===== MATERIAL SUPPLIED =====

Lemma interval_loop_fresh (start_markers end_markers ms : list Marker)
    (segments : list Segment) :
  Forall fresh_keep segments ->
  Forall fresh_keep
    (fold_left (interval_body new_id start_markers end_markers
                              total_duration pre_buffer post_buffer)
               ms segments).
Proof.
  revert segments. induction ms as [|m ms IH]; intros segments Hs; simpl.
  - exact Hs.
  - apply IH. unfold interval_body.
    destruct (interval_bounds _ _ _ _ _ _) as [a b].
    destruct (PyNum.Qlt_bool _ _); [|exact Hs].
    apply Forall_app. split; [exact Hs|].
    repeat constructor.
Qed.

Lemma slice_backtrack_fresh (markers : list Marker)
    (transcript : list TranscriptSegment) :
  Forall fresh_keep
    (slice_backtrack new_id markers transcript total_duration
                     pre_buffer post_buffer).
Proof.
  unfold slice_backtrack.
  destruct (filter (is_type OK) markers) as [|ok oks].
  - destruct (PyNum.Qlt_bool 0 total_duration); repeat constructor.
  - apply merge_overlapping_fresh, backtrack_loop_fresh. constructor.
Qed.

Lemma slice_interval_fresh (markers : list Marker)
    (transcript : list TranscriptSegment) :
  Forall fresh_keep
    (slice_interval new_id markers transcript total_duration
                    pre_buffer post_buffer).
Proof.
  unfold slice_interval.
  destruct (filter (is_type START) markers) as [|m ms].
  - constructor.
  - apply merge_overlapping_fresh, interval_loop_fresh. constructor.
Qed.

End Loops.

Lemma filter_enabled_keep_fresh (l : list Segment) :
  Forall fresh_keep l -> filter Exporter.is_enabled_keep l = l.
Proof.
  induction 1 as [|s l (Ht & He & _) _ IH]; simpl.
  - reflexivity.
  - unfold Exporter.is_enabled_keep at 1. rewrite Ht, He, IH. reflexivity.
Qed.
Definition _save_current_to_disk (self : nat) : M unit :=
  o <- get_self self ;;
  match current_data o with
  | None => ret tt
  | Some d =>
      try_except
        (open_write (data_path o) (dump_snapshot d) ;;
         print (INFO_current_saved (data_path o)))
        (fun e => print (ERRO_current_save e))
  end.

Definition _save_historical_to_disk (self : nat) : M unit :=
  o <- get_self self ;;
  try_except
    (open_write (hist_data_path o) (dump_history (historical_data o)) ;;
     print (INFO_hist_saved (length (historical_data o))
              (hist_data_path o)))
    (fun e => print (ERRO_hist_save e)).

Definition _add_to_historical (self : nat) (data : ProcessedRobotData)
  : M unit :=
  timestamp_coleta <- datetime_now ;;
  let record := {| timestamp_coleta := timestamp_coleta; data := data |} in
  o <- get_self self ;;
  modify_self self (with_historical_data (historical_data o ++ [record])).

Definition update_data (self : nat) : M unit :=
  raw_data <- DataSimulator.simulate_hardware_data ;;
  let processed_data := DataProcessor.process_hardware_data raw_data in
  modify_self self (with_current_data (Some processed_data)) ;;
  _add_to_historical self processed_data ;;
  _save_current_to_disk self ;;
  _save_historical_to_disk self ;;
  now <- datetime_now ;;
  print (INFO_updated now).

Definition get_current_data (self : nat) : M (option ProcessedRobotData) :=
  o <- get_self self ;;
  ret (current_data o).

Definition get_historical_data (self : nat) : M (list HistoricalRecord) :=
  o <- get_self self ;;
  ret (historical_data o).

End DataManager.
(** * MultiBussinessSupportSystem: request handlers of [app.py] over a document store

    A shallow embedding of the Flask handlers of [src/app.py] that the
    specification's testable properties talk about: booking intake
    ([api_submit], [submit_form]), the approval workflow ([approve_booking],
    [reject_booking]), the scheduled-call poller ([check_scheduled_calls],
    [trigger_voice_call]), the read API ([api_calls]), the application
    registry ([create_application]), client deletion ([delete_client]) and the
    7-day trend of the dashboards ([analytics], [system_analytics],
    [super_dashboard]).

    Documents are ordered key/value lists as pymongo hands them out, the
    database is a record of collections, and the outside world (clock,
    telephony provider, completion service, library parsers) is an explicit
    environment record.  Handlers are functions from a world to a world and an
    HTTP response. *)

From Stdlib Require Import ZArith List String Ascii Bool Lia Permutation.
From Stdlib Require Import DecimalString.
Import ListNotations.

Local Open Scope string_scope.
Local Open Scope Z_scope.

(* ================================================================== *)
(** ** Python string primitives (ASCII fragment) *)
(* ================================================================== *)

Module Py.

(** [c.isdigit()] for one character. *)
Definition isdigit (c : ascii) : bool :=
  let n := nat_of_ascii c in (48 <=? n)%nat && (n <=? 57)%nat.

Definition isupper (c : ascii) : bool :=
  let n := nat_of_ascii c in (65 <=? n)%nat && (n <=? 90)%nat.

Definition ishex (c : ascii) : bool :=
  let n := nat_of_ascii c in
  isdigit c || ((65 <=? n)%nat && (n <=? 70)%nat)
            || ((97 <=? n)%nat && (n <=? 102)%nat).

(** [c.isspace()] on the ASCII range, the characters that [str.strip()]
    removes: tab to carriage return, the four separators 0x1C to 0x1F, and
    the space. *)
Definition isspace (c : ascii) : bool :=
  let n := nat_of_ascii c in
  (n =? 32)%nat || ((9 <=? n)%nat && (n <=? 13)%nat)
  || ((28 <=? n)%nat && (n <=? 31)%nat).

Definition lower_ascii (c : ascii) : ascii :=
  if isupper c then ascii_of_nat (nat_of_ascii c + 32) else c.

(** [s.lower()] *)
Fixpoint lower (s : string) : string :=
  match s with
  | EmptyString => EmptyString
  | String c t => String (lower_ascii c) (lower t)
  end.

(** [s.startswith(p)] *)
Definition startswith (p s : string) : bool := String.prefix p s.

(** [sub in s] for strings. *)
Fixpoint contains (sub s : string) : bool :=
  String.prefix sub s ||
  match s with
  | EmptyString => false
  | String _ t => contains sub t
  end.

(** [len(s)] *)
Definition len (s : string) : Z := Z.of_nat (String.length s).

Fixpoint filter (p : ascii -> bool) (s : string) : string :=
  match s with
  | EmptyString => EmptyString
  | String c t => if p c then String c (filter p t) else filter p t
  end.

(** [any(p(c) for c in s)] *)
Fixpoint any (p : ascii -> bool) (s : string) : bool :=
  match s with
  | EmptyString => false
  | String c t => p c || any p t
  end.

Fixpoint all (p : ascii -> bool) (s : string) : bool :=
  match s with
  | EmptyString => true
  | String c t => p c && all p t
  end.

(** ["".join(filter(str.isdigit, s))] *)
Definition digits_of (s : string) : string := filter isdigit s.

(** [s.replace(c, "")] for a one-character [c]. *)
Definition remove_char (c : ascii) (s : string) : string :=
  filter (fun x => negb (Ascii.eqb x c)) s.

Fixpoint lstrip_by (p : ascii -> bool) (s : string) : string :=
  match s with
  | EmptyString => EmptyString
  | String c t => if p c then lstrip_by p t else s
  end.

Fixpoint rev_append (s acc : string) : string :=
  match s with
  | EmptyString => acc
  | String c t => rev_append t (String c acc)
  end.

Definition rev (s : string) : string := rev_append s EmptyString.

Definition strip_by (p : ascii -> bool) (s : string) : string :=
  rev (lstrip_by p (rev (lstrip_by p s))).

(** [s.strip()] *)
Definition strip (s : string) : string := strip_by isspace s.

Definition isalnum (c : ascii) : bool :=
  let n := nat_of_ascii c in
  isdigit c || isupper c || ((97 <=? n)%nat && (n <=? 122)%nat).

(** [s[:n]] *)
Fixpoint take (n : nat) (s : string) : string :=
  match n, s with
  | O, _ => EmptyString
  | _, EmptyString => EmptyString
  | S k, String c t => String c (take k t)
  end.

(** [str(n)] for an integer. *)
Definition str_of_Z (n : Z) : string := NilZero.string_of_int (Z.to_int n).

Definition digit (n : Z) : ascii := ascii_of_nat (48 + Z.to_nat n).

(** Zero-padded decimal fields of [strftime]: [%m], [%d], [%H], [%M] and
    [%Y]. *)
Definition pad2 (n : Z) : string :=
  String (digit (n / 10)) (String (digit (n mod 10)) EmptyString).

=====

Write out, from the lines above, only those from the line with "[super_dashboard])." to the line with "Definition isdigit (c", exactly as given, including the first and the last.

• **EXPECTED ANSWER**
    [super_dashboard]).

    Documents are ordered key/value lists as pymongo hands them out, the
    database is a record of collections, and the outside world (clock,
    telephony provider, completion service, library parsers) is an explicit
    environment record.  Handlers are functions from a world to a world and an
    HTTP response. *)

From Stdlib Require Import ZArith List String Ascii Bool Lia Permutation.
From Stdlib Require Import DecimalString.
Import ListNotations.

Local Open Scope string_scope.
Local Open Scope Z_scope.

(* ================================================================== *)
(** ** Python string primitives (ASCII fragment) *)
(* ================================================================== *)

Module Py.

(** [c.isdigit()] for one character. *)
Definition isdigit (c : ascii) : bool :=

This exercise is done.